> **Task**: Go through the listing below and output exactly the line with "intros w2 <-.", the line with "w) as (w' & r & ->", and each line between; omit the rest.

> **Input data**:
Lemma base_WriteHeader_500 w : exists w', base_WriteHeader 500 w = (w', inl NoResult)
  /\ status w' = Some (default 500 (status w)).
Proof. unfold base_WriteHeader. destruct (status w) eqn:E; simpl; eauto. Qed.

Lemma base_WriteHeader_200 w : exists w', base_WriteHeader 200 w = (w', inl NoResult)
  /\ status w' = Some (default 200 (status w)).
Proof. unfold base_WriteHeader. destruct (status w) eqn:E; simpl; eauto. Qed.

Lemma status_finishRequest w : status (finishRequest w) = Some (default 200 (status w)).
Proof. unfold finishRequest. destruct (base_WriteHeader_200 w) as (w' & E & H). rewrite E. exact H. Qed.

(** The state of the writer of chi.go over the response [w]: the header it believes sent is sent. *)
Definition chi_sim (w : response) (l : loggingChiResponseWriter response) : Prop :=
  chi_inner l = w /\ (chi_wroteHeader l = true -> is_Some (status w)).

(** What it knows of the status. *)
Definition chi_exact (st : header_state) (w : response) (l : loggingChiResponseWriter response) : Prop :=
  chi_statusCode l = default 200 (status w)
  /\ match st with
     | Unsent => chi_wroteHeader l = false /\ status w = None
     | SentThrough => chi_wroteHeader l = true
     | SentBehind => chi_wroteHeader l = false /\ default 200 (status w) = 200
     end.

Lemma base_Write_result b w : exists w' r, base_Write b w = (w', inl r) /\ status w' = Some (default 200 (status w))
  /\ forall w1, (base_WriteHeader 200 w).1 = w1 -> base_Write b w1 = (w', inl r).
Proof.
  unfold base_Write. destruct (base_WriteHeader_200 w) as (w1 & E & Hs). rewrite E. simpl.
  assert (forall w2, w1 = w2 -> base_WriteHeader 200 w2 = (w2, inl NoResult)) as Hsent.
  { intros w2 <-. by apply (base_WriteHeader_sent 200 _ w1 Hs). }
  destruct (length b =? 0)%nat; [|destruct (bodyAllowedForStatus (default 200 (status w1))) eqn:Eb];
    (do 2 eexists; split; [reflexivity|]; split; [exact Hs|]; intros w2 Hw2; rewrite (Hsent w2 Hw2); simpl; subst w2;
     rewrite ?Eb; reflexivity).
Qed.

Lemma chi_call c w l :
  not_informational c -> chi_sim w l ->
  exists l' w' r, wcall c l = (l', r) /\ wcall c w = (w', r) /\ chi_sim w' l'
  /\ forall st, (match st, c with SentBehind, CallWriteHeader _ => False | _, _ => True end) ->
       chi_exact st w l -> forall x, r = inl x -> chi_exact (header_after st c) w' l'.
Proof.
  intros Hc [<- Hw]. destruct l as [w code wrote]. unfold chi_sim, chi_exact. simpl in *.
  destruct c as [n|b|b| |k v]; simpl in *; unfold wcall, chi_writer, base_writer; simpl.
  - unfold chi_WriteHeader. simpl. destruct wrote.
    + destruct (Hw eq_refl) as [x Hx]. rewrite (base_WriteHeader_sent n x) by done.
      do 3 eexists. split_and!; [done..|]. intros [] ? [? ?]; naive_solver.
    + unfold wcall, base_writer, base_WriteHeader. destruct (status w) as [x|] eqn:E.
      * do 3 eexists. split_and!; [done..|simpl; rewrite E; by eexists|]. intros [] ? [? ?]; naive_solver.
      * destruct ((n <? 100) || (999 <? n)); [do 3 eexists; split_and!; done|].
        rewrite Hc. do 3 eexists. split_and!; [done..|]. intros [] ? [? ?]; naive_solver.
  - unfold chi_Write, chi_WriteHeader, chi_delegate, wcall, base_writer. simpl.
    destruct (base_Write_result b w) as (w' & r & E & Hs & Hagain). destruct wrote.
    + rewrite E. do 3 eexists. split_and!; [done..|simpl; rewrite Hs; by eexists|]. rewrite Hs.
      intros [] ? [? ?]; naive_solver.
    + destruct (base_WriteHeader_200 w) as (w1 & E1 & Hs1). rewrite E1. simpl. rewrite (Hagain w1) by by rewrite E1.
      rewrite E. do 3 eexists. split_and!; [done..|simpl; rewrite Hs; by eexists|]. rewrite Hs. simpl.
      intros [] ? [? Hst]; simpl; (split; [|done]); [by destruct Hst as [_ ->]|done|by destruct Hst as [_ ->] ].
  - unfold chi_ReadFrom, chi_delegate, wcall, base_writer. simpl. destruct (length b =? 0)%nat.
    + do 3 eexists. split_and!; [done..|]. intros [] ? [? Hst] x _; (split; [done|]); try done.
      destruct Hst as [? ->]. by split.
    + destruct (base_Write_result b w) as (w' & r & -> & Hs & _).
      do 3 eexists. split_and!; [done..|simpl; rewrite Hs; by eexists|]. rewrite Hs.
      intros [] ? [? Hst] x _; (split; [done|]); try done. destruct Hst as [? ->]. by split.
  - unfold chi_Flush, chi_delegate, wcall, base_writer. simpl.
    destruct (base_WriteHeader_200 w) as (w1 & -> & Hs). simpl.
    do 3 eexists. split_and!; [done..|simpl; rewrite Hs; by eexists|]. rewrite Hs.
    intros [] ? [? Hst] x _; (split; [done|]); try done. destruct Hst as [? ->]. by split.
  - unfold chi_delegate, wcall, base_writer. simpl. do 3 eexists. split_and!; [done..|]. intros [] ? [? ?]; naive_solver.
Qed.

> **Answer to the problem**:
  { intros w2 <-. by apply (base_WriteHeader_sent 200 _ w1 Hs). }
  destruct (length b =? 0)%nat; [|destruct (bodyAllowedForStatus (default 200 (status w1))) eqn:Eb];
    (do 2 eexists; split; [reflexivity|]; split; [exact Hs|]; intros w2 Hw2; rewrite (Hsent w2 Hw2); simpl; subst w2;
     rewrite ?Eb; reflexivity).
Qed.

Lemma chi_call c w l :
  not_informational c -> chi_sim w l ->
  exists l' w' r, wcall c l = (l', r) /\ wcall c w = (w', r) /\ chi_sim w' l'
  /\ forall st, (match st, c with SentBehind, CallWriteHeader _ => False | _, _ => True end) ->
       chi_exact st w l -> forall x, r = inl x -> chi_exact (header_after st c) w' l'.
Proof.
  intros Hc [<- Hw]. destruct l as [w code wrote]. unfold chi_sim, chi_exact. simpl in *.
  destruct c as [n|b|b| |k v]; simpl in *; unfold wcall, chi_writer, base_writer; simpl.
  - unfold chi_WriteHeader. simpl. destruct wrote.
    + destruct (Hw eq_refl) as [x Hx]. rewrite (base_WriteHeader_sent n x) by done.
      do 3 eexists. split_and!; [done..|]. intros [] ? [? ?]; naive_solver.
    + unfold wcall, base_writer, base_WriteHeader. destruct (status w) as [x|] eqn:E.
      * do 3 eexists. split_and!; [done..|simpl; rewrite E; by eexists|]. intros [] ? [? ?]; naive_solver.
      * destruct ((n <? 100) || (999 <? n)); [do 3 eexists; split_and!; done|].
        rewrite Hc. do 3 eexists. split_and!; [done..|]. intros [] ? [? ?]; naive_solver.
  - unfold chi_Write, chi_WriteHeader, chi_delegate, wcall, base_writer. simpl.
    destruct (base_Write_result b w) as (w' & r & E & Hs & Hagain). destruct wrote.
    + rewrite E. do 3 eexists. split_and!; [done..|simpl; rewrite Hs; by eexists|]. rewrite Hs.
      intros [] ? [? ?]; naive_solver.
    + destruct (base_WriteHeader_200 w) as (w1 & E1 & Hs1). rewrite E1. simpl. rewrite (Hagain w1) by by rewrite E1.
      rewrite E. do 3 eexists. split_and!; [done..|simpl; rewrite Hs; by eexists|]. rewrite Hs. simpl.
      intros [] ? [? Hst]; simpl; (split; [|done]); [by destruct Hst as [_ ->]|done|by destruct Hst as [_ ->] ].
  - unfold chi_ReadFrom, chi_delegate, wcall, base_writer. simpl. destruct (length b =? 0)%nat.
    + do 3 eexists. split_and!; [done..|]. intros [] ? [? Hst] x _; (split; [done|]); try done.
      destruct Hst as [? ->]. by split.
    + destruct (base_Write_result b w) as (w' & r & -> & Hs & _).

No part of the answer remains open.